Wednesday, December 23, 2009

Catching up - economy

Updated This is the last of my "catching up" posts, which has come a good deal later than originally intended, but it's not like it's important or anything, just our economic futures and all.

That future doesn't look so good. I'm tired of reading economic news that insists on saying "the recession appears to be ending" (or even "has ended") or "the economy has turned a corner," or whatever, all of which begin to sound like William Westmoreland (or, as we called him, Waste-more-land) declaring we could see "the light at the end of the tunnel" in Vietnam. Because the fact is, until a turnaround starts to affect and improve the lives of a significant number of people, it ain't over no matter what the number-crunchers living in the Land of Economic Theory tell us.

And that won't happen for a while.
Unemployment is a lagging indicator, meaning it won't bounce back until well after the recovery is underway. But even then, the consensus is that joblessness will improve at a glacially slow pace - so woe unto all of us if the consensus is wrong and the outlook is even worse.
The official unemployment rate hit 10.2% in October before dropping a bit to 10.0% in November - which was still, except for October, the highest rate since July 1983 and 3.2 percentage points higher than a year before. (Monthly figures can be found by going to this link at the Bureau of Labor Statistics and changing the "From" year.)

And those "official" figures, of course, don't tell the whole story. Include those who are working part-time only because they can't find full-time work and those "marginally attached" to the labor force (defined as those who had not searched
for work in the preceding four weeks and including "discouraged workers" who had given up looking altogether), and the unemployment rate hits 17.5%.

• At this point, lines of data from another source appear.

(** Hidden attribute 25 at index 0 *)
Example create_issue_request_three :
  create_issue_request pk (VList [VTuple [Bn 25; VInt 0]]) counting = Raise TypeError.
Proof. reflexivity. Qed.

(** Issuer attributes 7 and 2 at indices 1 and 2, on the commitment
    [g1^82 = g1^7 * Y1_0^25] *)
Example sign_issue_request_three :
  sign_issue_request sk pk (E1 82)
    (VList [VTuple [Bn 7; VInt 1]; VTuple [Bn 2; VInt 2]]) counting
  = Raise TypeError.
Proof. reflexivity. Qed.

(** The blind signature an issuer owes for that commitment with [u = 3]
    is [(g1^3, g1^366)].  Unblinded with the request's [t = 7] it would
    be [(g1^3, g1^345)], a signature of [[25; 7; 2]]
    ([345 = 3 * 115]).  The call draws 2 instead. *)
Example obtain_credential_three :
  obtain_credential pk (VTuple [E1 3; E1 366]) counting
  = Ok (VTuple [E1 3; E1 360], advance counting)
  /\ div 366 (pow 3 7) = 345.
Proof. split; reflexivity. Qed.

(** Line 182 with [r = 2], [t = 3] on the credential [(g1^3, g1^345)]:
    the second component is [s * (h^t)^r], where [(s * h^t)^r] would be
    [g1^708]. *)
Example rerandomized_three :
  rerandomized (VTuple [E1 3; E1 345]) 2 3 = Ok (VTuple [E1 6; E1 363])
  /\ pow (mul 345 (pow 3 3)) 2 = 708.
Proof. split; reflexivity. Qed.

Example create_disclosure_proof_three :
  create_disclosure_proof pk (VTuple [E1 3; E1 345]) (VList [Bn 25]) VNone counting
  = Ok (VNone, skip 2 counting).
Proof. reflexivity. Qed.

End Worked.

(** C3 at the toy key and a signature of two neutral elements *)
Lemma verify_never_returns_witness :
  forallb is_element
    [Toy.E1 1; Toy.E1 3; Toy.E1 4; Toy.E1 5;
     Toy.E2 1; Toy.E2 2; Toy.E2 3; Toy.E2 4; Toy.E2 5] = true /\
  (verify Toy.pk (VTuple [Toy.E1 0; Toy.E1 0]) Toy.m = Raise TypeError \/
   verify Toy.pk (VTuple [Toy.E1 0; Toy.E1 0]) Toy.m = Raise IndexError).
Proof.
  split; [reflexivity|].
  apply (verify_never_returns (lib := Toy.lib)
           [Toy.E1 1; Toy.E1 3; Toy.E1 4; Toy.E1 5;
            Toy.E2 1; Toy.E2 2; Toy.E2 3; Toy.E2 4; Toy.E2 5]
           (Toy.E1 0) (Toy.E1 0) [25; 7; 2]).
  reflexivity.
Defined.

(** C10 at two attribute lists of length three *)
Lemma generate_key_length_only_witness :
  length [Toy.Bn 25; Toy.Bn 7; Toy.Bn 2] = length [Toy.Bn 1; VNone; Toy.E1 4]
  /\ generate_key (VList [Toy.Bn 25; Toy.Bn 7; Toy.Bn 2]) Toy.counting
     = generate_key (VList [Toy.Bn 1; VNone; Toy.E1 4]) Toy.counting.
Proof.
  split; [reflexivity|].
  apply (generate_key_length_only (lib := Toy.lib)). reflexivity.
Defined.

And even that doesn't address the situation of temporary workers, the hiring of who has surged recently. That could be taken as a good sign, since after the last two recessions in the early 1990s and in 2001, such a surge was followed by employers bringing those temps on as permanent employees - but in those cases, that went on for just two or three months and the recent surge has lasted for four months -
and still corporate managers have been reluctant to shift to hiring permanent workers, relying instead on temps and other casual labor easily shed if demand slows again. ...

Last month 52,000 temps were added, greater than the number of new workers in any other category. Not even health care and government, stalwarts through the long recession, did better.
So does "temp" now indicate "in transit to permanent" or just "temporary," with all of the instability for such workers as the term indicates?

[t]he number of long-term unemployed (those jobless for 27 weeks and over) rose by 293,000 to 5.9 million. The percentage of unemployed persons jobless for 27 weeks or more increased by 2.7 percentage points to 38.3 percent.
Get that? Nearly 40% of the unemployed, the "officially" unemployed, have been out of work for over six months. That kind of deep and long-term unemployment has wreaked havoc on states' unemployment compensation funds.
Currently, 25 states have run out of unemployment money and have borrowed $24 billion from the federal government to cover the gaps. By 2011, according to Department of Labor estimates, 40 state funds will have been emptied by the jobless tsunami.
Necessary total loans, it is predicted, will reach $90 billion. And
with holiday workers soon to be laid off, analysts are forecasting that the nation's unemployment rate will rise to 10.5% next summer before beginning to decline.
If it does. If everything goes right. John Mauldin, president of Millennium Wave Investments, and Michael Shedlock, an advisor representative at SitkaPacific Capital Management
have been crunching the unemployment data. They conclude that the unemployment rate won't hit 5% (or so-called full employment) until - best-case scenario - 2020. ...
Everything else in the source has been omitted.